Lemma update_ready action t a :
  ready a → flt (ACTION_CONFIDENCE_THRESHOLD a) (ac_confidence action) = true →
  ac_type action ≠ "Unknown" →
  ∃ a', update_action action t a = (Ok tt, a') ∧ ready a' ∧
    last_action a' = ac_type action ∧
    ACTION_CONFIDENCE_THRESHOLD a' = ACTION_CONFIDENCE_THRESHOLD a.
Proof.
  intros (H1 & H2 & H3 & H4) Hc Hu. unfold update_action. rewrite Hc.
  set (ty := ac_type action) in *.
  destruct (add_type_cases ty a) as [[[ivs Hg] ->]|[Hg ->]]; simpl.
  - destruct (H1 ty) as [d Hd]; [by eexists|]. rewrite Hg, Hd. simpl.
    destruct (String.eqb_spec (last_action a) ty) as [Hl|Hl].
    + rewrite Hl in *. destruct (exists_last (H2 _ Hg)) as (l & i & ->).
      rewrite last_snoc. eexists; split; [done|]. unfold ready.
      split_and!; simpl; rewrite ?Hl, ?dget_dset_eq; try done.
      * intros t'. rewrite !dget_dset. case_decide; [by eexists|apply H1].
      * by intros ? [= <-] [_ ?]%app_nil.
    + eexists; split; [done|]. unfold ready. split_and!; simpl; try done; rewrite ?dget_dset_eq; try done.
      * intros t'. rewrite dget_dset. case_decide; [subst; by eexists|apply H1].
      * by intros ? [= <-] [_ ?]%app_nil.
  - assert (last_action a ≠ ty) as Hl.
    { intros E. rewrite E, Hg in H4. by destruct H4. }
    rewrite (proj2 (String.eqb_neq _ _) Hl), dget_dset_eq. simpl.
    eexists; split; [done|]. unfold ready. split_and!; simpl; try done; rewrite ?dget_dset_eq; try done.
    + intros t'. rewrite !dget_dset. case_decide; [by eexists|apply H1].
    + by intros ? [= <-].
Qed.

Assigned task
The lines from the beginning of the records through the line containing "rewrite (proj2 (String.eqb_neq" should be reproduced exactly. Include nothing else.

Task solution
Lemma update_ready action t a :
  ready a → flt (ACTION_CONFIDENCE_THRESHOLD a) (ac_confidence action) = true →
  ac_type action ≠ "Unknown" →
  ∃ a', update_action action t a = (Ok tt, a') ∧ ready a' ∧
    last_action a' = ac_type action ∧
    ACTION_CONFIDENCE_THRESHOLD a' = ACTION_CONFIDENCE_THRESHOLD a.
Proof.
  intros (H1 & H2 & H3 & H4) Hc Hu. unfold update_action. rewrite Hc.
  set (ty := ac_type action) in *.
  destruct (add_type_cases ty a) as [[[ivs Hg] ->]|[Hg ->]]; simpl.
  - destruct (H1 ty) as [d Hd]; [by eexists|]. rewrite Hg, Hd. simpl.
    destruct (String.eqb_spec (last_action a) ty) as [Hl|Hl].
    + rewrite Hl in *. destruct (exists_last (H2 _ Hg)) as (l & i & ->).
      rewrite last_snoc. eexists; split; [done|]. unfold ready.
      split_and!; simpl; rewrite ?Hl, ?dget_dset_eq; try done.
      * intros t'. rewrite !dget_dset. case_decide; [by eexists|apply H1].
      * by intros ? [= <-] [_ ?]%app_nil.
    + eexists; split; [done|]. unfold ready. split_and!; simpl; try done; rewrite ?dget_dset_eq; try done.
      * intros t'. rewrite dget_dset. case_decide; [subst; by eexists|apply H1].
      * by intros ? [= <-] [_ ?]%app_nil.
  - assert (last_action a ≠ ty) as Hl.
    { intros E. rewrite E, Hg in H4. by destruct H4. }
    rewrite (proj2 (String.eqb_neq _ _) Hl), dget_dset_eq. simpl.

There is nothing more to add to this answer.